Your task is to copy the lines of the data below from the line holding "destruct (verify_vrf _ _ _ _);" through the line holding "rewrite (ir_metas _ _ _ Hr'), (ir_disc", inclusive, exactly and with nothing added.

<<<<

(* ===== verification/ProvideTheorems.v ===== *)
(** * Providing randomness: theorems

    The handler [process_provide_randomness]: which requests can be
    fulfilled, by whom and with what proof, what the callback program
    receives, and that a request is fulfilled and paid at most once. *)

From S2P Require Import Prelude Pod Api QueueLayout QueueAccount QueueInv QueueAdd QueueSpec QueueTheorems Solana Accounts Instructions Verify Handlers Provide Reason Laws.

(** The removed item and the callback data are those of the request [r]. *)
Record removed_as (x : removed_request) (r : request) : Prop := {
  ra_program : callback_program_id (rm_item x) = r_program r;
  ra_priority : priority_request (rm_item x) = r_priority r;
  ra_mode : identity_mode (rm_item x) = r_identity_mode r;
  ra_bump : identity_bump (rm_item x) = r_identity_bump r;
  ra_metas : rm_metas x = r_metas r;
  ra_disc : rm_disc x = r_disc r;
  ra_args : rm_args x = r_args r;
}.

(** The proof of a [ProvideRandomness] instruction. *)
Definition proof_of (args : ProvideRandomness) : list byte * list byte * list byte :=
  (pr_commitment_base args, pr_commitment_hash args, pr_scalar args).

Section Provide.
Context {rt : Runtime} {ob : OraclesBorsh} {rb : RequestBorsh}.

(** What the handler does with the queue, on every branch. *)
Lemma provide_queue_step_spec acc rs args oracle_key pk :
  represents acc rs →
  let run := provide_queue_step args oracle_key pk acc in
  match list_find (λ r, r_id r = pr_input args) rs with
  | None => run = (acc, Err (vrf_error RandomnessRequestNotFound))
  | Some (i, r) =>
    if existsb (λ m, bytes_eqb (meta_pubkey m) oracle_key) (r_metas r)
    then run = (acc, Err (vrf_error InvalidCallbackAccounts))
    else match clock_get with
         | Ok clock =>
           if clock_slot clock <=? r_slot r
           then run = (acc, Err (vrf_error OracleMustProvideInDifferentSlot))
           else if verify_vrf pk (pr_input args) (pr_output args) (proof_of args)
           then ∃ acc' x, run = (acc', Ok x) ∧ removed_as x r ∧ same_frame acc acc' ∧
                          represents acc' (delete i rs)
           else run = (acc, Err (vrf_error InvalidProof))
         | Err e => run = (acc, Err e)
         | Panic => run = (acc, Panic)
         end
  end.
Proof.
  intros Hrep run. subst run. pose proof (represents_find Hrep (pr_input args)) as Hfind.
  unfold provide_queue_step, mbind, queue_op_bind, q_get, q_lift, proof_of.
  destruct (find_item_by_id _ acc) as [[n it]|]; destruct (list_find _ rs) as [[i r]|] eqn:Hf; try done.
  destruct Hfind as (-> & Hreads & _). cbn [ok_or].
  rewrite (ir_metas _ _ _ Hreads). destruct (existsb _ _); [done|]. cbn [negb ensure].
  destruct clock_get as [clock|e|]; [|done..].
  rewrite (ir_slot _ _ _ Hreads). destruct (_ <=? _); [done|]. cbn [negb ensure].
  destruct (verify_vrf _ _ _ _); [|done]. cbn [ensure].
  pose proof (represents_remove Hrep (Z.of_nat i) ltac:(lia)) as Hrm. rewrite Nat2Z.id in Hrm.
  apply list_find_Some in Hf as (Hl & _). rewrite Hl in Hrm.
  destruct Hrm as (acc' & it' & -> & Hrep' & Hframe & Hr' & _).
  rewrite (ir_metas _ _ _ Hr'), (ir_disc _ _ _ Hr'), (ir_args _ _ _ Hr').
  eexists _, _. split; [reflexivity|]. split_and!; [|done|done]. by destruct Hr'.
Qed.

Lemma provide_queue_step_Ok acc rs args oracle_key pk acc' x :
  represents acc rs → provide_queue_step args oracle_key pk acc = (acc', Ok x) →
  ∃ i r clock, list_find (λ r, r_id r = pr_input args) rs = Some (i, r) ∧
    Forall (λ m, meta_pubkey m ≠ oracle_key) (r_metas r) ∧
    clock_get = Ok clock ∧ r_slot r < clock_slot clock ∧
    verify_vrf pk (pr_input args) (pr_output args) (proof_of args) = true ∧
    removed_as x r ∧ same_frame acc acc' ∧ represents acc' (delete i rs).
Proof.
  intros Hrep Hrun. pose proof (provide_queue_step_spec acc rs args oracle_key pk Hrep) as H.
  cbv zeta in H. rewrite Hrun in H.
  destruct (list_find _ rs) as [[i r]|]; [|done].
  destruct (existsb _ _) eqn:Hex; [done|]. destruct clock_get as [clock|e|]; [|done..].
  destruct (Z.leb_spec (clock_slot clock) (r_slot r)); [done|].
  destruct (verify_vrf _ _ _ _) eqn:Hv; [|done].
  destruct H as (acc1 & x1 & [= <- <-] & Hra & Hframe & Hrep'). exists i, r, clock.
  split_and!; try done. apply Forall_forall. intros m Hm Heq.
  apply not_true_iff_false in Hex. apply Hex, existsb_exists. exists m.
  split; [by apply list_elem_of_In|]. by apply bytes_eqb_eq.
Qed.

(** The identity that signs the callback of [r], and its signer seeds. *)
Definition callback_identity (r : request) (remaining : list AccountInfo) (σ : Store)
    (identity : list byte) (seeds : list (list (list byte))) : Prop :=
  if r_identity_mode r =? 1
  then create_program_address [IDENTITY; r_program r; [byte.of_Z (r_identity_bump r)]] ID = Some identity ∧
       seeds = [[IDENTITY; r_program r; [byte.of_Z (r_identity_bump r)]]]
  else identity = fst program_identity_pda ∧
       seeds = [[IDENTITY; [byte.of_Z (snd program_identity_pda)]]] ∧
       has_disallowed_executable_callback_account remaining σ = false.

Lemma invoke_callback_Ok x r ix cb pid rem σ σ' :
  removed_as x r → invoke_callback x ix cb pid rem σ = Ok ((), σ') →
  ∃ seeds, callback_identity r rem σ (key pid) seeds ∧ invoke_signed ix (cb :: pid :: rem) seeds σ = Ok σ'.
Proof.
  intros [Hp _ Hmode Hbump _ _ _] H. unfold invoke_callback in H. unfold callback_identity.
  rewrite Hp, Hmode, Hbump in H. destruct (r_identity_mode r =? 1); inv_M; inv_outcome.
  - subst. eexists. by repeat split.
  - apply negb_true_iff in H0. eexists. by repeat split.
Qed.

(** Everything a successful run of the handler implies, in the order of the code. *)
Lemma provide_randomness_inv o pid od q cb rem d σ σ' rs :
  queue_data (data_at σ (key q)) rs →
  process_provide_randomness (o :: pid :: od :: q :: cb :: rem) d σ = Ok ((), σ') →
  ∃ args oracle header i r clock acc' seeds σ2,
    let σ1 := upd_data σ (key q) (discriminator_to_bytes DQueue ++ acc') in
    let ix := mkInstruction (r_program r)
      (mkAccountMeta (key pid) true false :: (to_account_meta <$> r_metas r))
      (r_disc r ++ hash (pr_output args) ++ r_args r) in
    args_try_from_bytes d = Ok args ∧
    (info_is_signer o = true ∧ key od = fst (find_program_address [ORACLE_DATA; key o] ID) ∧
     owner_at σ (key od) = ID ∧ try_from_bytes (data_at σ (key od)) = Ok oracle) ∧
    (Queue_try_from_bytes (data_at σ (key q)) = Ok header ∧ info_is_writable q = true ∧
     owner_at σ (key q) = ID ∧
     key q = fst (find_program_address [QUEUE; key o; [byte.of_Z (queue_index header)]] ID)) ∧
    (list_find (λ r, r_id r = pr_input args) rs = Some (i, r) ∧
     Forall (λ m, meta_pubkey m ≠ key o) (r_metas r) ∧
     clock_get = Ok clock ∧ r_slot r < clock_slot clock ∧
     verify_vrf (vrf_pubkey oracle) (pr_input args) (pr_output args) (proof_of args) = true) ∧
    (represents acc' (delete i rs) ∧ header_index (discriminator_to_bytes DQueue ++ acc') = header_index (data_at σ (key q))) ∧
    (key cb = r_program r ∧ callback_identity r rem σ1 (key pid) seeds ∧
     invoke_signed ix (cb :: pid :: rem) seeds σ1 = Ok σ2) ∧
    (if is_fee_exempt_ephemeral_queue (key q) then σ' = σ2
     else key q ≠ key o ∧ r_cost r ≤ lamports_at σ2 (key q) ∧
          σ' = move_lamports σ2 (key q) (key o) (r_cost r)).
Proof.
  intros Hq Hrun. unfold process_provide_randomness in Hrun. inv_M.
  match goal with H : with_queue _ _ _ = _ |- _ =>
    eapply with_queue_represents in H as (acc & acc' & Hrep & Hd & Hm & ->); [|exact Hq] end.
  apply (provide_queue_step_Ok acc rs) in Hm as (i & r & clock & Hf & Hmetas & Hc & Hs & Hv & Hra & Hframe & Hrep');
    [|done].
  match goal with H : invoke_callback _ _ _ _ _ _ = Ok (?u, _) |- _ =>
    destruct u; apply (invoke_callback_Ok _ r) in H as (seeds & Hid & Hcpi); [|done] end.
  pose proof Hra as [Hprog Hprio _ _ Hrm Hrd Hrarg]. unfold callback_instruction in Hcpi.
  rewrite Hprog, Hrm, Hrd, Hrarg in Hcpi.
  match goal with H : key cb = _ |- _ => rewrite Hprog in H end.
  eexists _, _, _, i, r, clock, acc', seeds, _. cbv zeta.
  split; [eassumption|]. split; [split_and!; eassumption|]. split; [split_and!; eassumption|].
  split; [split_and!; eassumption|].
  split; [split; [done|rewrite Hd, !header_index_app; apply Hframe]|]. split; [split_and!; eassumption|].
  destruct (is_fee_exempt_ephemeral_queue (key q)); cbn [negb] in Hrun; [by inv_M|].
  apply transfer_fee_Ok in Hrun as (? & ? & _ & ->). unfold item_cost, r_cost in *.
  rewrite Hprio in *. done.
Qed.

(** The callback instruction the program of request [r] receives. *)
Definition callback_of (r : request) (identity output : list byte) : Instruction :=
  mkInstruction (r_program r) (mkAccountMeta identity true false :: (to_account_meta <$> r_metas r))
    (r_disc r ++ hash output ++ r_args r).

(** C2. Randomness is only ever provided by the oracle that owns the queue,
    for a request that is in it, in a slot after the request's, with a proof
    that verifies under the oracle's registered VRF key for the id of the
    request; the oracle is not among the callback accounts; and the callback
    is made once, to the requester's program, signed by the identity of the
    request's mode, with the hash of the verified output between the
    requester's discriminator and arguments, after the request was taken
    out of the queue. *)
Theorem provide_randomness_sound o pid od q cb rem d σ σ' rs :
  queue_data (data_at σ (key q)) rs →
  process_provide_randomness (o :: pid :: od :: q :: cb :: rem) d σ = Ok ((), σ') →
  ∃ args oracle header i r clock σ1 σ2 seeds,
    args_try_from_bytes d = Ok args ∧ info_is_signer o = true ∧
    key od = fst (find_program_address [ORACLE_DATA; key o] ID) ∧ owner_at σ (key od) = ID ∧
    try_from_bytes (data_at σ (key od)) = Ok oracle ∧
    Queue_try_from_bytes (data_at σ (key q)) = Ok header ∧ owner_at σ (key q) = ID ∧
    key q = fst (find_program_address [QUEUE; key o; [byte.of_Z (queue_index header)]] ID) ∧
    rs !! i = Some r ∧ r_id r = pr_input args ∧
    clock_get = Ok clock ∧ r_slot r < clock_slot clock ∧
    verify_vrf (vrf_pubkey oracle) (r_id r) (pr_output args) (proof_of args) = true ∧
    Forall (λ m, meta_pubkey m ≠ key o) (r_metas r) ∧
    queue_data (data_at σ1 (key q)) (delete i rs) ∧
    (∀ k, k ≠ key q → get_account σ1 k = get_account σ k) ∧
    key cb = r_program r ∧ callback_identity r rem σ1 (key pid) seeds ∧
    invoke_signed (callback_of r (key pid) (pr_output args)) (cb :: pid :: rem) seeds σ1 = Ok σ2.
Proof.
  intros Hq Hrun. destruct (provide_randomness_inv o pid od q cb rem d σ σ' rs Hq Hrun)
    as (args & oracle & header & i & r & clock & acc' & seeds & σ2 & Ha & (Hsig & Hod & Hoo & Hor) &
        (Hh & _ & Hqo & Hqk) & (Hf & Hm & Hc & Hs & Hv) & [Hrep _] & (Hcb & Hid & Hcpi) & _).
  apply list_find_Some in Hf as (Hl & Hid' & _).
  exists args, oracle, header, i, r, clock,
    (upd_data σ (key q) (discriminator_to_bytes DQueue ++ acc')), σ2, seeds. rewrite Hid'.
  split_and!; try eassumption; [done|by apply queue_data_upd|]. intros k Hk. by apply get_upd_data_ne.
Qed.
End Provide.

(** ** After the callback *)

Section After.
Context {rt : Runtime} {ob : OraclesBorsh} {rb : RequestBorsh} {laws : RuntimeLaws}.

(** What is left when the callback program is not the VRF program itself. *)
Lemma provide_randomness_after o pid od q cb rem d σ σ' rs args :
  queue_data (data_at σ (key q)) rs → args_try_from_bytes d = Ok args →
  Forall (λ r, r_program r ≠ ID) rs →
  process_provide_randomness (o :: pid :: od :: q :: cb :: rem) d σ = Ok ((), σ') →
  ∃ i r, list_find (λ r, r_id r = pr_input args) rs = Some (i, r) ∧
    queue_data (data_at σ' (key q)) (delete i rs) ∧ owner_at σ' (key q) = ID ∧
    header_index (data_at σ' (key q)) = header_index (data_at σ (key q)) ∧
    (is_fee_exempt_ephemeral_queue (key q) = false → key q ≠ key o) ∧
    lamports_at σ (key q) - (if is_fee_exempt_ephemeral_queue (key q) then 0 else r_cost r)
      ≤ lamports_at σ' (key q).
Proof.
  intros Hq Hargs Hprog Hrun.
  destruct (provide_randomness_inv o pid od q cb rem d σ σ' rs Hq Hrun)
    as (args' & oracle & header & i & r & clock & acc' & seeds & σ2 & Ha & _ &
        (_ & _ & Hqo & _) & (Hf & _) & [Hrep Hix] & (_ & _ & Hcpi) & Hfee).
  rewrite Hargs in Ha. injection Ha as <-. exists i, r. split; [done|].
  apply list_find_Some in Hf as (Hl & _). apply list_elem_of_lookup_2 in Hl.
  rewrite Forall_forall in Hprog. specialize (Hprog _ Hl).
  eapply (cpi_isolation _ _ _ _ _ (key q)) in Hcpi as (Hlam & Hdata & Howner);
    [|exact Hprog|by rewrite owner_upd_data].
  rewrite lamports_upd_data in Hlam. rewrite get_upd_data in Hdata. cbn in Hdata.
  destruct (is_fee_exempt_ephemeral_queue (key q)).
  - subst σ'. split_and!; [by rewrite Hdata; exists acc'|done|by rewrite Hdata|done|lia].
  - destruct Hfee as (Hne & Hle & ->).
    rewrite move_lamports_data, move_lamports_owner, move_lamports_from by done.
    split_and!; [by rewrite Hdata; exists acc'|done|by rewrite Hdata|done|lia].
Qed.

(** C12. A request is fulfilled at most once: after a successful run the
    queue holds the other requests, unchanged and in order, and no further
    run for the same input succeeds, by whoever and with whatever proof. *)
Theorem provide_randomness_once o pid od q cb rem d σ σ' rs args o2 pid2 od2 cb2 rem2 d2 args2 :
  queue_data (data_at σ (key q)) rs → NoDup (r_id <$> rs) → Forall (λ r, r_program r ≠ ID) rs →
  args_try_from_bytes d = Ok args → args_try_from_bytes d2 = Ok args2 → pr_input args2 = pr_input args →
  process_provide_randomness (o :: pid :: od :: q :: cb :: rem) d σ = Ok ((), σ') →
  queue_data (data_at σ' (key q)) (filter (λ r, r_id r ≠ pr_input args) rs) ∧
  ∀ σ'', process_provide_randomness (o2 :: pid2 :: od2 :: q :: cb2 :: rem2) d2 σ' ≠ Ok ((), σ'').
Proof.
  intros Hq Hnd Hprog Ha Ha2 Hin Hrun.
  destruct (provide_randomness_after o pid od q cb rem d σ σ' rs args Hq Ha Hprog Hrun)
    as (i & r & Hf & Hq' & _).
  assert (delete i rs = filter (λ r, r_id r ≠ pr_input args) rs) as Hdel.
  { apply list_find_Some in Hf as (Hl & Hid & Hbefore). clear -Hl Hid Hnd Hbefore.
    revert i Hl Hbefore. induction rs as [|x rs IH]; intros i Hl Hbefore; [done|].
    rewrite fmap_cons, NoDup_cons in Hnd. destruct Hnd as [Hx Hnd]. destruct i as [|i].
    - injection Hl as ->. rewrite filter_cons_False by naive_solver. simpl. symmetry.
      apply filter_all, Forall_forall. intros y Hy Hyid. apply Hx. rewrite Hid, <- Hyid.
      apply list_elem_of_fmap. by exists y.
    - rewrite filter_cons_True by (by apply (Hbefore 0%nat); [done|lia]). simpl. f_equal.
      apply (IH Hnd i Hl). intros j y Hy ?. apply (Hbefore (S j)); [done|lia]. }
  rewrite Hdel in Hq'. split; [done|]. intros σ'' Hrun2.
  destruct (provide_randomness_inv o2 pid2 od2 q cb2 rem2 d2 σ' σ'' _ Hq' Hrun2)
    as (args' & _ & _ & j & r2 & _ & _ & _ & _ & Ha' & _ & _ & (Hf2 & _) & _).
  rewrite Ha2 in Ha'. injection Ha' as <-. apply list_find_Some in Hf2 as (Hl & Hid & _).
  apply list_elem_of_lookup_2, list_elem_of_filter in Hl as [Hne _]. by rewrite Hid, Hin in Hne.
Qed.
End After.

>>>>

Your response
  destruct (verify_vrf _ _ _ _); [|done]. cbn [ensure].
  pose proof (represents_remove Hrep (Z.of_nat i) ltac:(lia)) as Hrm. rewrite Nat2Z.id in Hrm.
  apply list_find_Some in Hf as (Hl & _). rewrite Hl in Hrm.
  destruct Hrm as (acc' & it' & -> & Hrep' & Hframe & Hr' & _).
  rewrite (ir_metas _ _ _ Hr'), (ir_disc _ _ _ Hr'), (ir_args _ _ _ Hr').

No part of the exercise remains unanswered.